**Dataset**
Lemma android_users o :
  let users := match IncludeAndroidUser o with [] => [] | _ => merge_sort Z.le (Uniq (IncludeAndroidUser o)) end in
  forall x, x ∈ users <-> x ∈ IncludeAndroidUser o.
Proof.
  cbv zeta. intros x. destruct (IncludeAndroidUser o) as [|a l]; [done|]. rewrite merge_sort_Permutation. apply Uniq_exact.
Qed.

(** The ranges made for packages and users are uint32 ranges. *)
Lemma package_uids_ok id users : Forall range_ok (package_uids id users).
Proof.
  apply Forall_fmap, Forall_forall. intros user _. cbn. pose proof (u32_range (id + u32 (user * androidUserRange))) as Hu. change (2 ^ 32) with 4294967296 in *. unfold range_ok. cbn [NewSingle r_Start r_End]. change (2 ^ 32) with 4294967296. lia.
Qed.
Lemma include_packages_ok ps users : Forall range_ok (include_packages IDBySharedPackage IDByPackage ps users).1.
Proof.
  induction ps as [|p ps IH]; [constructor|]. cbn [include_packages]. destruct (include_packages _ _ ps users) as [rs errs].
  destruct (IDBySharedPackage p); [|destruct (IDByPackage p)]; cbn [fst] in *; rewrite ?Forall_app; auto using package_uids_ok.
Qed.
Lemma exclude_packages_ok ps users : Forall range_ok (exclude_packages IDBySharedPackage IDByPackage ps users).1.
Proof.
  induction ps as [|p ps IH]; [constructor|]. cbn [exclude_packages]. destruct (exclude_packages _ _ ps users) as [rs errs].
  destruct (IDBySharedPackage p), (IDByPackage p); cbn [fst] in *; rewrite ?Forall_app; auto using package_uids_ok.
Qed.
Lemma user_ranges_within users : Forall (fun x => 0 <= x <= 42948) users -> Forall (within 0 userEnd) (map user_range users).
Proof.
  intros HF. apply Forall_fmap. eapply Forall_impl; [exact HF|]. intros x Hx. cbn beta in Hx. unfold within, user_range, androidUserRange, userEnd, u32. cbn [compose r_Start r_End].
  rewrite (Z.mod_small x), (Z.mod_small (x + 1)), !Z.mod_small by lia. lia.
Qed.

**Goal of the exercise**
Filter these records, keeping every line where the word "constructor" occurs.

**Answer to this task**
  induction ps as [|p ps IH]; [constructor|]. cbn [include_packages]. destruct (include_packages _ _ ps users) as [rs errs].
  induction ps as [|p ps IH]; [constructor|]. cbn [exclude_packages]. destruct (exclude_packages _ _ ps users) as [rs errs].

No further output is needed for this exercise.